Aims: Patients with medically stabilized unstable angina and a negative stress echocardiogram have a favourable outcome as a whole. This study sought to identify which subsets of patients are associated with serious events at long-term within this population.

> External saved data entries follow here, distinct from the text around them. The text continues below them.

(** [recognize_patterns(text)] *)
Definition recognize_patterns (r : recognizer) (text : string) : recognized :=
  let words := split (lower text) in
  {| found_idioms :=
       flat_map
         (fun entry =>
            if contains (lower (fst entry)) (lower text)
            then [{| idiom := fst entry; meaning := snd entry |}]
            else [])
         (idioms r);
     found_expressions :=
       flat_map
         (fun entry =>
            flat_map
              (fun e =>
                 if contains (lower (kumaoni e)) (lower text)
                 then [{| expression := kumaoni e;
                          expression_hinglish := hinglish e;
                          category := fst entry |}]
                 else [])
              (snd entry))
         (expressions r);
     found_collocations :=
       flat_map
         (fun i =>
            let word := nth i words EmptyString in
            let next_word := nth (i + 1) words EmptyString in
            if is_collocation r word next_word
            then [{| word := word; collocate := next_word |}]
            else [])
         (seq 0 (List.length words - 1)) |}.

End PatternRecognizer.

(** ** [src/training_module.py]: the other teaching operations *)

Module Trainer.
Import PyStr PyDict.

(** One entry of [self.session_log["entries"]]: words, phrases and
    examples are logged with a type, the pair and a timestamp; idioms and
    grammar rules with fields of their own. *)
Inductive entry : Type :=
| pair_entry (e : Training.log_entry)
| idiom_entry (kumaoni meaning timestamp : string)
| grammar_entry (category hinglish kumaoni timestamp : string).

(** The documents the operations write: those of [add_word], and the
    phrases, idioms, grammar rules and dataset.  Writes succeed or fail
    together, as [Training.writable] of the first says. *)
Record documents : Type := {
  word_documents : Training.disk;
  phrases_json : option (dict string);
  idioms_json : option (dict string);
  grammar_json : option (dict (dict string));
  dataset_json : option (list PatternRecognizer.item)
}.

(** [self.data] and the session log, as the operations below use them. *)
Record state : Type := {
  vocab : dict string;
  phrases : dict string;
  grammar : dict (dict string);
  idioms : dict string;
  corrections : Training.corrections_log;
  dataset : list PatternRecognizer.item;
  entries : list entry;
  files : documents
}.

Definition can_write (f : documents) : bool :=
  Training.writable (word_documents f).

Definition save_phrases (f : documents) (v : dict string) : documents :=
  if can_write f
  then {| word_documents := word_documents f; phrases_json := Some v;
          idioms_json := idioms_json f; grammar_json := grammar_json f;
          dataset_json := dataset_json f |}
  else f.

Definition save_idioms (f : documents) (v : dict string) : documents :=
  if can_write f
  then {| word_documents := word_documents f; phrases_json := phrases_json f;
          idioms_json := Some v; grammar_json := grammar_json f;
          dataset_json := dataset_json f |}
  else f.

Methods And Results: We studied and followed-up 128 patients (mean 2.2 +/- 1.3 years) with medically stabilized unstable angina and a negative dipyridamole stress echocardiogram. Cumulative survival rates were 98.2 +/- 1.3%, 96.0 +/- 2.2% and 93.2 +/- 3.2%, at 1, 2 and 4 years, respectively. Freedom from events (death, myocardial infarction, and revascularization) were 98.2 +/- 1.3%, 96.0 +/- 2.2% and 86.3 +/- 6.0%, at 1, 2, and 4 years, respectively. Cumulative mortality rate was higher in men (3.6 +/- 2.5%, 8.5 +/- 4.1%, and 12.2 +/- 5.4% at 1, 2, and 4 years, vs. 0% at the end of the follow-up in women; p = 0.034), and in those with previous myocardial infarction (4.3 +/- 4.3%, 9.1 +/- 6.2%, and 18.2 +/- 2.3% at 1, 2 and 4 years, vs. 1.1 +/- 1.1%, 2.9 +/- 2.1%, and 2.9 +/- 2.1% in those without previous myocardial infarction, respectively; p = 0.047).
Conclusion: Among patients with medically stabilized unstable angina and a negative dipyridamole stress echocardiogram, male gender and previous myocardial infarction are associated with a non-favourable outcome.